# Functional Medicine Institute



## Blackbat (Jan 15, 2015)

Today after talking with a behavior health specialist about dealing with the onslaught of crohn's manifestations mentioned looking into the Functional medicine institute. Has anyone dealt with this organization?


----------



## Naturelover (Mar 25, 2015)

Blackbat, I don't deal with Functional Medicine Institute since I'm not in CA, however, I recently started seeing a functional medicine doc. They try to get to the root/cause of the problem. I had some genetic workup done, vitamin & mineral work up done as well as a ton of other work up. They can tell you what you are deficient in and what you are toxic in and then form a plan of treatment. I am still in the beginning stages with the functional medicine doc, but let me tell you, she has uncovered so many issues and we are not done yet. I'm looking forward to better health.
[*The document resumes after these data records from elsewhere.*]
Lemma focal_stat_sum_get (a : array Z) (r c : nat) :
  in_range a r c ->
  get 0 (focal_stat_sum a) r c =
  get 0 a r c + fold_right Z.add 0 (map (neighbour a r c) offsets8).
Proof.
  intros Hin. pose proof Hin as [Hr Hc]. unfold focal_stat_sum, sum_axis0.
  rewrite get_mk by assumption.
  cbn [map fold_right]. f_equal.
  unfold offsets8. rewrite !map_map.
  f_equal. apply map_ext_in. intros s Hs.
  destruct (in_shifts8_bounds s Hs) as [H0 H1].
  rewrite get_roll_pad by assumption. reflexivity.
Qed.

Lemma sum_b2z_bounds {A} (f : A -> bool) (l : list A) :
  0 <= fold_right Z.add 0 (map (fun o => b2z (f o)) l) <= Z.of_nat (length l).
Proof.
  induction l as [|x l IH]; cbn [map fold_right length].
  - lia.
  - destruct (f x); cbn [b2z]; lia.
Qed.

Lemma same_neighbours_bounds a r c : 0 <= same_neighbours a r c <= 8.
Proof.
  unfold same_neighbours.
  pose proof (sum_b2z_bounds (fun o => neighbour a r c o =? get 0 a r c) offsets8) as H.
  change (Z.of_nat (length offsets8)) with 8 in H. exact H.
Qed.

Lemma frag_sum_get (a : array Z) (r c : nat) :
  in_range a r c ->
  get 0 (frag_sum a) r c = b2z (get 0 a r c =? CROP_CLASS) + crop_neighbours a r c.
Proof.
  intros Hin. pose proof Hin as [Hr Hc]. unfold frag_sum.
  assert (Hin' : in_range (amap 0 (fun v => b2z (v =? CROP_CLASS)) a) r c)
    by (unfold amap; now apply shape_mk).
  rewrite focal_stat_sum_get by assumption.
  rewrite get_amap by assumption. f_equal.
  unfold crop_neighbours. f_equal. apply map_ext. intros o.
  unfold neighbour. unfold amap at 1 2 3. rewrite nrows_mk, ncols_mk by lia.
  rewrite get_mk by (apply clampi_lt; lia). reflexivity.
Qed.

(** ** C4: the focal comparison *)

(** C4, as the code has it.  On an array with at least two rows and two
    columns, the score of [focal_compare] at a foreground cell is one plus
    the number of its eight edge-padded neighbours that equal the centre
    (9 for a homogeneous neighbourhood), and 0 at a background cell; the
    edge-candidate mask is set exactly where the score lies strictly
    between 0 and 8, that is at the foreground cells with at most six equal
    neighbours. *)
Theorem focal_compare_score (a : array Z) (r c : nat) :
  (1 < nrows a)%nat -> (1 < ncols a)%nat -> in_range a r c ->
  get 0 (focal_compare a) r c =
    (if get 0 a r c >? 0 then 1 + same_neighbours a r c else 0) /\
  get 0 (edge_candidates a) r c =
    b2z ((0 <? get 0 (focal_compare a) r c) && (get 0 (focal_compare a) r c <? 8)) /\
  (get 0 (edge_candidates a) r c = 1 <->
   0 < get 0 a r c /\ same_neighbours a r c <= 6).
Proof.
  intros _ _ Hin.
  assert (Hs : get 0 (focal_compare a) r c =
               if get 0 a r c >? 0 then 1 + same_neighbours a r c else 0).
  { rewrite focal_compare_get by assumption.
    destruct (get 0 a r c >? 0); cbn [b2z]; lia. }
  assert (He : get 0 (edge_candidates a) r c =
               b2z ((0 <? get 0 (focal_compare a) r c)
                    && (get 0 (focal_compare a) r c <? 8))).
  { unfold edge_candidates. rewrite get_amap.
    - now rewrite Z.gtb_ltb.
    - unfold focal_compare, zip2. apply shape_mk. unfold sum_axis0.
      destruct Hin as [Hr Hc]. rewrite nrows_mk, ncols_mk by lia. auto. }
  split; [exact Hs|]. split; [exact He|].
  rewrite He, Hs. pose proof (same_neighbours_bounds a r c) as Hb.
  destruct (Z.gtb_spec (get 0 a r c) 0) as [Hpos|Hneg].
  - destruct (Z.ltb_spec 0 (1 + same_neighbours a r c)); [|lia].
    destruct (Z.ltb_spec (1 + same_neighbours a r c) 8);
      cbn [b2z andb]; split; intros; lia.
  - cbn [b2z andb Z.ltb Z.compare]. split; intros; lia.
Qed.

(** A 3x3 field of ones: the centre cell has eight equal neighbours. *)
Lemma focal_compare_score_witness :
  get 0 (focal_compare [[1; 1; 1]; [1; 1; 1]; [1; 1; 1]]) 1 1 = 9.
Proof.
  pose proof (focal_compare_score [[1; 1; 1]; [1; 1; 1]; [1; 1; 1]] 1 1) as H.
  destruct H as [H _].
  - cbn; lia.
  - cbn; lia.
  - split; cbn; lia.
  - rewrite H. reflexivity.
Defined.

(** C4, as the design document states it, fails: on a 3x3 field of ones
    the centre has 8 equal neighbours and the score is 9. *)
Lemma focal_compare_not_neighbour_count :
  ~ score_is_neighbour_count [[1; 1; 1]; [1; 1; 1]; [1; 1; 1]].
Proof.
  intros H. specialize (H 1%nat 1%nat).
  assert (Hin : in_range [[1; 1; 1]; [1; 1; 1]; [1; 1; 1]] 1 1)
    by (split; cbn; lia).
  specialize (H Hin). vm_compute in H. discriminate H.
Qed.

(** ** C7: the clean-up of small fragments *)

(** C7, as the code has it.  [frag_sum] adds the crop indicator over the
    3x3 window, the cell itself and its eight edge-padded neighbours; a
    cell with a sum below 2 becomes background, with a sum of 2 or 3 edge,
    and every other cell keeps the label it has (crop, edge or background). *)
Theorem fragment_cleanup_window_sum (a : array Z) (r c : nat) :
  (1 < nrows a)%nat -> (1 < ncols a)%nat -> in_range a r c ->
  let s := b2z (get 0 a r c =? CROP_CLASS) + crop_neighbours a r c in
  get 0 (frag_sum a) r c = s /\
  (s < 2 -> get 0 (fragment_cleanup a) r c = 0) /\
  (2 <= s < 4 -> get 0 (fragment_cleanup a) r c = EDGE_CLASS) /\
  (4 <= s -> get 0 (fragment_cleanup a) r c = get 0 a r c).
Proof.
  intros _ _ Hin s.
  assert (Hs : get 0 (frag_sum a) r c = s) by now apply frag_sum_get.
  assert (Hin' : in_range (frag_sum a) r c).
  { unfold frag_sum, focal_stat_sum, sum_axis0. apply shape_mk.
    destruct Hin as [Hr Hc]. unfold amap. now rewrite nrows_mk, ncols_mk by lia. }
  split; [exact Hs|].
  unfold fragment_cleanup. rewrite get_zip2 by assumption. rewrite Hs.
  repeat split; intros H.
  - destruct (Z.ltb_spec s 2); [reflexivity|lia].
  - destruct (Z.ltb_spec s 2); [lia|]. destruct (Z.ltb_spec s 4); [reflexivity|lia].
  - destruct (Z.ltb_spec s 2); [lia|]. destruct (Z.ltb_spec s 4); [lia|reflexivity].
Qed.

(** A crop cell with a single crop neighbour: the window sum is 2. *)
Lemma fragment_cleanup_window_sum_witness :
  get 0 (frag_sum [[0; 0; 0]; [0; 1; 1]; [0; 0; 0]]) 1 1 = 2.
Proof.
  pose proof (fragment_cleanup_window_sum [[0; 0; 0]; [0; 1; 1]; [0; 0; 0]] 1 1) as H.
  destruct H as [H _].
  - cbn; lia.
  - cbn; lia.
  - split; cbn; lia.
  - rewrite H. reflexivity.
Defined.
The functional medicine doc tries to use alternatives to the typical Rx therapies that may be safer or better for you. They work with diet, supplements, exercise, essential oils, homeopathy etc. I had just started using essential oils before going to see the functional medicine doc. I can tell you, when you get the right oil for your issue, it helps!


----------



## CavsFan (Apr 23, 2016)

Any updates on functional medicine? I was recently diagnosed possibly with Crohns, biopsy did not confirm. Mild case but gastro basically said i would be on medicine my whole life. I want to get to the root of the problem so went to a FM Doctor. Currently doing some stool and blood test to get more info and we will see where it goes. Curious of others experiences.


----------



## tots (Oct 29, 2016)

My friend goes to a FMD, its not covered by her INS and she spends a fortune at the office in 
vitamins and supplements. 
I could not afford that type of Dr. 

Lauren


----------